Another time I will share my rant about how badly most companies treat earnest candidates like Angelo. Today I would like to consider whether Angelo is using his time effectively. Can Angelo organize his time in a different way to get different results?
Angelo is busy, certainly. Two hundred applications in six months is about 20 applications a week, so Angelo has been busy finding opportunities, crafting cover letters and customizing his resume. But then he sends off his resume to a big black hole and is surprised that nothing happens. It is a sad but all too common story.
Angelo is busy but is he effective? I think not, otherwise his efforts would have born some fruit.
Here are some tips for Angelo (and you?) to spend his time more effectively to get a different result:
Decide how much time you want to spend on job search. If you are out of work or in transition, you should be spending at least six to eight hours every day on job search. Thirty to forty hours a week devoted to working on your Job Search Marketing Plan. If you are still working but want to change jobs, can you find an hour or two each day? That gives you five to ten hours per week.

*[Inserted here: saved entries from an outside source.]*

Definition GetDB (ns : string) (s : PebbleStore) : option DB :=
  if bool_decide (ns ∈ ps_dbs s) then Some (db_at s ns) else None.

Definition Close (s : PebbleStore) : res unit * PebbleStore :=
  let errs := List.filter (fun ns => negb (is_ok (db_Close (db_at s ns)))) (elements (ps_dbs s)) in
  let s' := mkStore ∅ (ps_dir s) (ps_opened s) (ps_disk s) in
  (if bool_decide (errs = []) then Ok tt else Err "close errors", s').

Definition Set_ (ns key value : string) (s : PebbleStore) : res unit * PebbleStore :=
  let '(r, s) := OpenDB ns s in
  match r with
  | Err e => (Err e, s)
  | Ok db => match db_Set db key value with
             | Ok db => (Ok tt, set_db s ns db)
             | Err e => (Err e, s)
             end
  end.

Definition Get (ns key : string) (s : PebbleStore) : res (option string) * PebbleStore :=
  let '(r, s) := OpenDB ns s in
  match r with Err e => (Err e, s) | Ok db => (db_Get db key, s) end.

Definition Delete (ns key : string) (s : PebbleStore) : res unit * PebbleStore :=
  match GetDB ns s with
  | None => (Ok tt, s)
  | Some db => match db_Delete db key with
               | Ok db => (Ok tt, set_db s ns db)
               | Err e => (Err e, s)
               end
  end.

Spend time on tasks that are most effective. Most people (60% to 80%) find a job by networking. Advertisements are much less effective. Your chances of finding a job from an ad are less than 10%. Therefore it makes sense that an effective job search allocates significantly more time networking and much less time on job ads. Don’t be Angelo.

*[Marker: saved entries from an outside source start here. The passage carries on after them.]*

(* ===== verification/Aggregator.v ===== *)
(** * Aggregator: pins, notify events, the registry

    The types of [internal/aggregator/aggregator.go], the [Registry] that routes
    a pin to every registered aggregator, and the small store monad in which the
    aggregators' handlers are written. *)

From S2P Require Import Prelude GoText Json Storage.

(** A [[]byte] body is kept as the text it is. *)
Record PinInscription := mkPin {
  pin_Id : string;
  pin_Number : Z;
  pin_Path : string;
  pin_OriginalPath : string;
  pin_Operation : string;
  pin_ContentBody : string;
  pin_ContentSummary : string;
  pin_ContentType : string;
  pin_Creator : string;
  pin_CreateAddress : string;
  pin_CreateMetaId : string;
  pin_MetaId : string;
  pin_GlobalMetaId : string;
  pin_Address : string;
  pin_ChainName : string;
  pin_GenesisTransaction : string;
  pin_GenesisHeight : Z;
  pin_Timestamp : Z;
  pin_Output : string;
  pin_IsTransfered : bool;
  pin_OriginalId : string;
  pin_Host : string }.

(** The payload is an [interface{}], kept as the JSON value that is pushed. *)
Record NotifyEvent := mkEvent {
  ev_Type : string;
  ev_MetaId : string;
  ev_GlobalMetaId : string;
  ev_TargetIds : list string;
  ev_GroupId : string;
  ev_Payload : any }.

(** ** The registry *)

Section Registry.
(** [W] is everything the aggregators share and own: the store, their caches
    and notify channels. *)
Context {W : Type}.

(** The methods of the [Aggregator] interface the registry uses. *)
Record AggregatorI := mkAggregator {
  agg_Name : string;
  agg_Init : W -> option error * W;
  agg_HandleBlockPin : PinInscription -> W -> res (option NotifyEvent) * W;
  agg_HandleMempoolPin : PinInscription -> W -> res (option NotifyEvent) * W }.

Record Registry := mkRegistry { reg_aggregators : list AggregatorI }.
Definition NewRegistry : Registry := mkRegistry [].

Definition Register (a : AggregatorI) (r : Registry) (w : W) : option error * Registry * W :=
  match agg_Init a w with
  | (Some err, w) => (Some err, r, w)
  | (None, w) => (None, mkRegistry (reg_aggregators r ++ [a]), w)
  end.

Definition All (r : Registry) : list AggregatorI := reg_aggregators r.

(** [for _, a := range r.aggregators]: an error skips to the next one. *)
Fixpoint route (handle : AggregatorI -> PinInscription -> W -> res (option NotifyEvent) * W)
    (pin : PinInscription) (l : list AggregatorI) (w : W) : list NotifyEvent * W :=
  match l with
  | [] => ([], w)
  | a :: l =>
      let '(r, w) := handle a pin w in
      let '(events, w) := route handle pin l w in
      (match r with Ok (Some evt) => evt :: events | _ => events end, w)
  end.
Definition RouteBlockPin (r : Registry) (pin : PinInscription) (w : W) : list NotifyEvent * W :=
  route agg_HandleBlockPin pin (reg_aggregators r) w.
Definition RouteMempoolPin (r : Registry) (pin : PinInscription) (w : W) : list NotifyEvent * W :=
  route agg_HandleMempoolPin pin (reg_aggregators r) w.
End Registry.
Arguments AggregatorI : clear implicits.
Arguments Registry : clear implicits.

(** ** Writing handlers: state and early return

    A handler keeps the writes it made before an error. *)

Section Monad.
Context {St : Type}.
Definition M (A : Type) : Type := St -> res A * St.
Definition hret {A} (a : A) : M A := fun s => (Ok a, s).
Definition hfail {A} (e : error) : M A := fun s => (Err e, s).
Definition hbind {A B} (c : M A) (k : A -> M B) : M B :=
  fun s => match c s with (Ok a, s) => k a s | (Err e, s) => (Err e, s) end.
(** a pure read of the state *)
Definition hget {A} (f : St -> A) : M A := fun s => (Ok (f s), s).
Definition hres {A} (f : St -> res A) : M A := fun s => (f s, s).
(** a call whose error is logged or dropped *)
Definition htry (c : M unit) : M bool :=
  fun s => match c s with (Ok _, s) => (Ok true, s) | (Err _, s) => (Ok false, s) end.
Fixpoint hfold {A B} (f : B -> A -> M B) (l : list A) (b : B) : M B :=
  match l with [] => hret b | a :: l => hbind (f b a) (hfold f l) end.
End Monad.
Arguments M : clear implicits.

Declare Scope handler_scope.
Delimit Scope handler_scope with handler.
Notation "x <- c1 ;; c2" := (hbind c1 (fun x => c2))
  (at level 80, c1 at next level, right associativity) : handler_scope.
Notation "c1 ;;; c2" := (hbind c1 (fun _ => c2))
  (at level 80, right associativity) : handler_scope.

(** ** The store, as JSON *)

Section JsonStore.
Context {St : Type} {KV : KVOps St}.

(** [Get] then [json.Unmarshal]: the pattern of every [GetX]. *)
Definition load {A} {J : JSON A} (ns key : string) (s : St) : res (option A) :=
  raw <-? kv_Get s ns key ;;
  match raw with
  | None => Ok None
  | Some raw => a <-? json_Unmarshal raw ;; Ok (Some a)
  end.
(** [json.Marshal] then [Set]: the pattern of every [SaveX]. *)
Definition save {A} {J : JSON A} (ns key : string) (a : A) : M St unit :=
  fun s => match kv_Set s ns key (json_Marshal a) with
           | Ok s => (Ok tt, s)
           | Err e => (Err e, s)
           end.
(** A scan whose error is not looked at, and the values it can parse. *)
Definition scan (ns prefix : string) (s : St) : list (string * string) :=
  match kv_Scan s ns prefix with Ok es => es | Err _ => [] end.
Definition parse_values {A} {J : JSON A} (es : list (string * string)) : list (string * A) :=
  omap (fun e => match json_Unmarshal e.2 with Ok a => Some (e.1, a) | Err _ => None end) es.
Definition scan_json {A} {J : JSON A} (ns prefix : string) (s : St) : list A :=
  (parse_values (scan ns prefix s)).*2.
Definition scan_json_err {A} {J : JSON A} (ns prefix : string) (s : St) : res (list A) :=
  es <-? kv_Scan s ns prefix ;; Ok (parse_values es).*2.
End JsonStore.

(** ** Facts *)

Lemma route_app {W} handle pin (l1 l2 : list (AggregatorI W)) w :
  route handle pin (l1 ++ l2) w =
  let '(e1, w1) := route handle pin l1 w in
  let '(e2, w2) := route handle pin l2 w1 in (e1 ++ e2, w2).
Proof.
  revert w. induction l1 as [|a l1 IH]; intros w; simpl; [by destruct (route handle pin l2 w)|].
  destruct (handle a pin w) as [r w1]. rewrite IH.
  destruct (route handle pin l1 w1) as [e1 w2]. destruct (route handle pin l2 w2) as [e2 w3].
  by destruct r as [[|]|].
Qed.

Section JsonStoreFacts.
Context {St : Type} {KV : KVOps St} {KVS : KVStore St}.

Lemma scan_ok s ns p :
  kv_ok s ns = true -> scan ns p s = prefix_entries (kv_view s ns) p.
Proof. intros H. unfold scan. by rewrite kv_Scan_ok. Qed.

Definition unmarshal_value {A} {J : JSON A} (e : string * string) : option A :=
  match json_Unmarshal e.2 with Ok a => Some a | Err _ => None end.
Lemma parse_values_snd {A} {J : JSON A} es :
  (parse_values (A := A) es).*2 = omap unmarshal_value es.
Proof.
  induction es as [|e es IH]; [done|]. unfold parse_values, unmarshal_value in *. csimpl.
  destruct (json_Unmarshal e.2); [|done]. csimpl. by rewrite IH.
Qed.
Lemma scan_json_ok {A} {J : JSON A} s ns p :
  kv_ok s ns = true ->
  scan_json (A := A) ns p s = omap unmarshal_value (prefix_entries (kv_view s ns) p).
Proof. intros H. unfold scan_json. by rewrite scan_ok, parse_values_snd. Qed.

Lemma load_spec {A} {J : JSON A} s ns k :
  kv_ok s ns = true ->
  load ns k s = match kv_view s ns !! k with
                | None => Ok None
                | Some raw => a <-? json_Unmarshal raw ;; Ok (Some a)
                end.
Proof. intros H. unfold load. by rewrite kv_Get_ok. Qed.

Lemma save_spec {A} {J : JSON A} s ns k (a : A) :
  kv_ok s ns = true ->
  exists s', save ns k a s = (Ok tt, s') /\ kv_update s ns (<[k := json_Marshal a]> (kv_view s ns)) s'.
Proof.
  intros H. destruct (kv_Set_ok s ns k (json_Marshal a) H) as (s' & E & Hu & _).
  exists s'. unfold save. by rewrite E.
Qed.

Lemma load_save {A} {J : JSON A} s s' ns k (a : A) :
  kv_ok s ns = true -> json_faithful a -> save ns k a s = (Ok tt, s') -> load ns k s' = Ok (Some a).
Proof.
  intros H Hf E. destruct (save_spec s ns k a H) as (s2 & E2 & Hu). rewrite E in E2.
  injection E2 as <-. rewrite load_spec by (by rewrite (kvu_ok _ _ _ _ Hu)).
  rewrite (kvu_view _ _ _ _ Hu), lookup_insert_eq. by rewrite json_roundtrip.
Qed.
Lemma load_save_ne {A B} {J : JSON A} {J2 : JSON B} s s' ns k k' (b : B) :
  kv_ok s ns = true -> k <> k' -> save ns k b s = (Ok tt, s') ->
  load (A := A) ns k' s' = load ns k' s.
Proof.
  intros H Hne E. destruct (save_spec s ns k b H) as (s2 & E2 & Hu). rewrite E in E2.
  injection E2 as <-. rewrite !load_spec by (by rewrite ?(kvu_ok _ _ _ _ Hu)).
  by rewrite (kvu_view _ _ _ _ Hu), lookup_insert_ne.
Qed.
End JsonStoreFacts.

(** ** Invariants of handlers *)

Section Preserves.
Context {St : Type} (I : St -> Prop).
(** Whatever the outcome, the state a handler leaves satisfies [I]. *)
Definition preserves {A} (c : M St A) : Prop := forall s, I s -> I (c s).2.

Lemma preserves_ret {A} (a : A) : preserves (hret a).
Proof. by intros s. Qed.
Lemma preserves_get {A} (f : St -> A) : preserves (hget f).
Proof. by intros s. Qed.
Lemma preserves_bind {A B} (c : M St A) (k : A -> M St B) :
  preserves c -> (forall a, preserves (k a)) -> preserves (hbind c k).
Proof.
  intros Hc Hk s Hs. unfold hbind. pose proof (Hc s Hs) as H.
  destruct (c s) as [[a|e] s']; [by apply Hk|done].
Qed.
Lemma preserves_try (c : M St unit) : preserves c -> preserves (htry c).
Proof.
  intros Hc s Hs. unfold htry. pose proof (Hc s Hs) as H. by destruct (c s) as [[|] s'].
Qed.
Lemma preserves_fold {A B} (f : B -> A -> M St B) (l : list A) b :
  (forall b a, preserves (f b a)) -> preserves (hfold f l b).
Proof.
  intros Hf. revert b. induction l as [|a l IH]; intros b; [apply preserves_ret|].
  apply preserves_bind; [apply Hf|done].
Qed.
End Preserves.

Create HintDb handlers.
#[export] Hint Resolve preserves_ret preserves_get preserves_try preserves_fold : handlers.

(** Splits a handler into its steps. *)
Ltac handler_steps :=
  repeat first
    [ progress intros
    | apply preserves_bind
    | match goal with |- preserves _ (match ?x with _ => _ end) => destruct x end
    | solve [auto with handlers] ].

Section SaveInvariant.
Context {St : Type} {KV : KVOps St} {KVS : KVStore St}.

(** A save either does nothing or writes its key. *)
Lemma save_cases {A} {J : JSON A} s ns k (a : A) :
  (save ns k a s).2 = s
  \/ kv_update s ns (<[k := json_Marshal a]> (kv_view s ns)) (save ns k a s).2.
Proof.
  destruct (kv_ok s ns) eqn:Hok.
  - right. destruct (save_spec s ns k a Hok) as (s' & E & Hu). by rewrite E.
  - left. unfold save. pose proof (kv_Set_fail s ns k (json_Marshal a) Hok) as Hf.
    by destruct (kv_Set s ns k _).
Qed.

(** An invariant of the entries of a namespace. *)
Definition entries_satisfy (P : string -> string -> Prop) (ns : string) (s : St) : Prop :=
  map_Forall P (kv_view s ns).
Lemma save_preserves {A} {J : JSON A} (P : string -> string -> Prop) ns k (a : A) :
  P k (json_Marshal a) -> preserves (entries_satisfy P ns) (save ns k a).
Proof.
  intros HP s Hs. destruct (save_cases s ns k a) as [->|Hu]; [done|].
  unfold entries_satisfy. rewrite (kvu_view _ _ _ _ Hu). by apply map_Forall_insert_2.
Qed.
End SaveInvariant.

Allocate your time accordingly. If you decide you will spend 8 hours per day on your job search, then here is a sensible time allocation:
- Less than one hour (about 10%) on job ads. Get up in the morning, scan the online ads, find a few that sound interesting, send off your resume and move on with your day.
- Five hours (about 65%) allocated to networking, research, outreach, LinkedIn, coffee meetings, professional meetings, getting referrals from contacts, etc.
- Two hours (about 25%) allocated to follow up on LinkedIn invitations, resumes submitted, referrals, recruiters, other kinds of marketing campaigns, etc.
It is not hard to apply this kind of formula to any amount of time you decide to devote to your job search. The trick is deciding how you want to spend your time.
How are you spending your time? Are you Angelo just sending resumes off in response to job ads but never getting a response? Or are you open to a different way? Make a plan then stick to it. That discipline will bear fruit in increased activity.